The grave was left open, and corp. Somers is to obtain a copper kettle and cut out the names of each man and attach it to the coffin, so that each can be identified.
The money, valuables, etc., found on the bodies of the men I turned over to Corpl. Somers, but the dispatch bag, mail, watches, money in dispatch bag, returns etc., I brought to Dawson with me and turned same over to the officer commanding.
The object of the relief patrol having been successfully accomplished, my party left MacPherson, on our return trip to Dawson, on March 30, arriving at the Power Plant on the Twelve Mile on the morning of April 16, and I tried to get the Dawson office of the Yukon Gold Company but was unable to do so, but I left word with the man in charge that if he could get Dawson, to send word to the officer commanding as to the result of the patrol.
I arrived in Dawson on the morning of the 17th, a team and sleigh having been sent down river to meet me.
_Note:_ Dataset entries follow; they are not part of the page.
(** * llmos-cli: a shallow embedding of the extraction core

    The development follows the Python sources:
    - [ast_utils.py]      parser pool, text slicing, queries, docstrings;
    - [extract_python.py] FQN builder, signature and record extractors;
    - [cli.py]            component ids, per-file processing, aggregation.

    Conventions.  A Python [str] is a Rocq [string] (the inputs of interest
    are 7-bit text); [bytes] is [list Byte.byte]; [None]/[Optional] is
    [option]; a [dict] used as a map is a [gmap], and a [dict] whose
    insertion order is observable is an association list.  A tree-sitter
    [Node] is a finite tree carrying exactly the attributes the sources read. *)

From Stdlib Require Import String Ascii List Arith Lia Bool.
From Stdlib Require Strings.Byte.
From stdpp Require Import base strings list gmap.
Set Warnings "-register-all".
Open Scope string_scope.
Open Scope list_scope.

(* ================================================================= *)
(** ** Python [str] primitives used by the sources *)

Definition nl : string := String "010"%char "".

(** [s.startswith(p)] *)
Fixpoint str_startswith (s p : string) : bool :=
  match p, s with
  | EmptyString, _ => true
  | String _ _, EmptyString => false
  | String a p', String b s' => Ascii.eqb a b && str_startswith s' p'
  end.

(** [s[n:]] for [n >= 0] *)
Fixpoint str_drop (n : nat) (s : string) : string :=
  match n, s with
  | O, _ => s
  | S _, EmptyString => EmptyString
  | S n', String _ s' => str_drop n' s'
  end.

(** [s[:n]] for [n >= 0] *)
Fixpoint str_take (n : nat) (s : string) : string :=
  match n, s with
  | O, _ => EmptyString
  | S _, EmptyString => EmptyString
  | S n', String a s' => String a (str_take n' s')
  end.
The balance of the patrol arrived on the afternoon of the same date, all in good health, and the dogs in very good condition. The eyes of each man of my party were quite sore from the effects of the sun and snow, and several of the dogs had sore feet. Nothing of special note occurred on the return trip.
In conclusion, I feel called on to make the following remarks. I saw the list of provisions at MacPherson which the ill-fated party took with them, and was much surprised at the small quantities taken, in fact, I feel certain that the party must have been on short rations long before they turned back.
Under the best possible conditions, without any delay of any kind, I do not think the party had sufficient rations to last them from MacPherson to Dawson, but if they had kept on the right trail they would have got through all right, as they wold have met with several bands of Indians from whom they could have purchased ample supplies of dried meat, fish, etc.
As to their dogs I can say nothing, as all the information I could gather at MacPherson was that they were in fair condition. The Indian Esau, employed by Inspector Fitzgerald, was only employed to guide them over the Big Portage, and was then discharged.
At MacPherson, a will was found on Inspector Fitzgerald’s body, which had evidently been written with a blunt stick of wood a very short time before death. Corpl. Somers will collect and pack up the effects of each of the unfortunate men, and have same in readiness to send to Regina when the steamer calls on the opening of navigation.